A young aerospace engineering student at the US Penn State has cracked a century-old math problem, unlocking a groundbreaking solution to optimise wind turbine performance. 

Interesting Engineering unveils in a new article that Divya Tyagi, a graduate student at Penn State University in Pennsylvania, tackled the challenge of revising British aerodynamicist Hermann Glauert's optimum rotor disk solution. Her adviser, Sven Schmitz, PhD, encouraged her to dig deeper into the issue, which ultimately led to her breakthrough.

“When I thought about the Glauert problem, I thought steps were missing and it was very complicated,” said Schmitz, a Boeing/A.D. Welliver Professor in the Department of Aerospace Engineering and co-author of the study. “I was sure there was a better approach.”
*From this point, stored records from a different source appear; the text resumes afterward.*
Definition zero_Meta : Meta := mkMeta "" 0 0 0 false.

(** [copy(b[lo:hi], src)] *)
Definition copy_slice (b : list Z) (lo hi : Z) (src : list Z) : go (list Z) :=
  d ← slice b lo hi;
  Ok (take (Z.to_nat lo) b ++ copy d src ++ drop (Z.to_nat hi) b).

Definition Meta_MarshalBinary (m : Meta) : go (list Z) :=
  b ← make_bytes MetaSize;
  let ip := default [] (ParseIP (ConnectIP m)) in
  v4 ← slice ip 12 16;
  b ← copy_slice b 0 (Z.of_nat IPv4len) v4;
  b ← PutUint64 b 8 16 (ConnectPort m);
  b ← PutUint64 b 16 24 (PeerID m);
  b ← set_index b 24 (wrap8 (meta_Protocol m));
  if RespondOnly m then set_index b 25 1 else Ok b.

(** Decoding into [m]: the flag is only ever set. *)
Definition Meta_UnmarshalBinary (m : Meta) (b : list Z) : go Meta :=
  if negb (zlen b =? MetaSize) then Err (Errorf "invalid buffer length: %d" [zlen b]) else
  ip ← slice b 0 (Z.of_nat IPv4len);
  port ← (slice b 8 16 ≫= Uint64);
  id ← (slice b 16 24 ≫= Uint64);
  proto ← index b 24;
  flag ← index b 25;
  Ok (mkMeta (IPv4_String ip) port id proto (if flag =? 1 then true else RespondOnly m)).

(** ** Lemmas on addresses *)

(** What follows an octet in dotted notation. *)
Definition octet_end (rest : string) : Prop := rest = EmptyString ∨ ∃ r, rest = "." +:+ r.

(** A property of the decimal forms of the 256 octets is checked one by one. *)
Lemma octet_cases (P : Z → Prop) :
  Forall P (seqZ 0 256) → ∀ a, u8 a → P a.
Proof. intros HP a Ha. eapply Forall_forall; [exact HP|]. apply elem_of_seqZ. unfold u8 in Ha. lia. Qed.

Ltac each_octet tac :=
  let l := eval vm_compute in (seqZ 0 256) in
  change (seqZ 0 256) with l;
  repeat (apply Forall_cons_2; [tac|]); by apply Forall_nil.
(* ===== verification/Acme.v ===== *)
(** * Acme: the certificate manager

    [acme/acme.go] and [acme/errors.go].  The state is the [CertManager] struct
    together with the two files it keeps in its data directory.  Each method
    holds the mutexes of the fields it touches for its whole body (except the
    waits on the CA in [RequestCertificate]), so a method is one state
    transformer.  The elliptic-curve, X.509 and PEM functions are the class
    [Crypto]; the answers of the CA, of the DNS provider, of the random source
    and of the file system during a call are a record [CA]. *)
From S2P Require Import Prelude GoStd.

Open Scope Z_scope.

(** ** Libraries *)

(** A key and a certificate are the identifiers of their values. *)
Class Crypto := {
  MarshalECPrivateKey : Z → go (list Z);
  ParseECPrivateKey : list Z → go Z;
  pem_EncodeToMemory : string → list Z → string;
  pem_Decode : string → option (list Z);          (* [None]: no block found *)
  X509KeyPair : string → string → go Z;
}.

(** What the code relies on: PEM and the SEC 1 encoding can be read back. *)
Class CryptoOk `{Crypto} := {
  pem_Decode_Encode ty b : pem_Decode (pem_EncodeToMemory ty b) = Some b;
  Parse_Marshal k b : MarshalECPrivateKey k = Ok b → ParseECPrivateKey b = Ok k;
  Parse_not_Panic b : is_panic (ParseECPrivateKey b) = false;
  Marshal_not_Panic k : is_panic (MarshalECPrivateKey k) = false;
  X509KeyPair_not_Panic c k : is_panic (X509KeyPair c k) = false;
}.

(** [acme.Account] *)
Record account := mkAccount { acc_PrivateKey : option Z; acc_URL : string }.
Definition zero_account : account := mkAccount None "".

(** The outside world during one call. *)
Record CA := mkCA {
  ca_GenerateKey : Z + error;
  ca_NewAccountOptions : Z → string → account * option error;
  ca_UpdateAccount : account → string → account * option error;
  ca_CertificateRequest : Z → string → list string → Z + error;  (* create *)
  ca_ParseRequest : Z → Z + error;
  ca_NewOrderDomains : account → list string → list string + error;  (* authorization URLs *)
  ca_FetchAuthorization : account → string → option string + error;  (* the dns-01 challenge *)
  ca_UpdateChallenge : account → string → option error;
  ca_FinalizeOrder : account → Z → string + error;
  ca_FetchCertificates : account → string → list (list Z) + error;
  dns_Update : string → string → string → bool + error;
  fs_Create : option error;
  fs_Encode : option error;
  fs_Open : option error;
}.

(** ** Data *)
Record AccountFile := mkAF { af_PrivateKey : string; af_URL : string }.

Record Bundle := mkBundle { b_PrivateKey : string; b_Chain : list string }.
Definition zero_Bundle : Bundle := mkBundle "" [].

Record AcmeConfig := mkAcmeConfig {
  Contact : string;
  RootZone : string;
  Domain : string;
}.

(** A JSON file: absent, holding a value, or truncated by a failed write. *)
Inductive json_file (A : Type) :=
| NoFile
| Content (a : A)
| Malformed.
Arguments NoFile {_}.
Arguments Content {_} _.
Arguments Malformed {_}.

Record CertManager := mkCM {
  config : AcmeConfig;
  accKey : option Z;
  cm_account : account;
  hasAcc : bool;
  certPKey : option Z;
  hasCertPKey : bool;
  hasCert : bool;
  storedCert : Z;
  storedPem : Bundle;
  accounts_json : json_file AccountFile;
  bundle_json : json_file Bundle;
}.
Schmitz, who had already challenged several students to solve the problem, praised Tyagi for taking on the task. “She was the fourth student I challenged with looking at it, and she was the only one who took it on. Her work is truly impressive.”

Tyagi devoted countless hours to the problem, eventually developing a solution based on the calculus of variations—a mathematical method used for constrained optimization. Her amendment to Glauert’s problem identifies the optimal aerodynamic performance of wind turbines, determining the ideal flow conditions that maximize power output.

“I developed an addendum to Glauert’s problem that determines the optimal aerodynamic performance of a wind turbine by solving for the ideal flow conditions to maximize its power output,” Tyagi explained.

Schmitz noted that while Glauert’s original work focused only on the maximum achievable power coefficient, a measure of how efficiently a turbine converts wind into electricity, it overlooked key factors such as the total force and moment coefficients on the rotor. These include the impact of wind pressure on the blades, which can cause bending.

“If you have your arms outstretched and someone presses on your palm, you have to resist that pressure,” Schmitz clarified. “We refer to that as the downwind thrust force and the root bending moment, and wind turbines need to withstand that as well.”

Schmitz further emphasized that understanding the full extent of the load on a wind turbine rotor is crucial—an aspect that Glauert failed to address. He believes that Divya’s approach will significantly influence future wind turbine designs, driving advancements in both design and efficiency.

“Divya’s elegant solution, I believe, will eventually make its way into classrooms nationwide and globally,” Schmitz predicted.

Tyagi highlighted the impact of even minor improvements in wind turbine performance. “Improving the power coefficient of a large wind turbine by just 1 percent can have a substantial effect on its energy production,” she said. “This improvement translates to the other coefficients we developed relations for. A 1 percent increase in the power coefficient could significantly boost a turbine’s energy output, potentially powering an entire neighborhood.”

In recognition of her work, Divya received the Anthony E. Wolk Award for the best aerospace engineering thesis among her peers. She hopes her findings will contribute to more efficient turbine designs and propel further advancements in renewable energy.

Currently working toward her master’s degree with a focus on computational fluid dynamics simulations, Tyagi is eager to see her research integrated into advanced wind turbine solutions.

In addition to her wind turbine research, Tyagi is now studying airflow around helicopter rotors with support from the U.S. Navy. Her goal is to improve flight simulation and enhance pilot safety by deepening understanding of these dynamic interactions.

Reflecting on the journey, Divya said, “I would spend about 10 to 15 hours a week working on the problem, writing the thesis, and conducting research. It was highly math-intensive, but I feel really proud now, seeing all the work I’ve done.”

By Naila Huseynova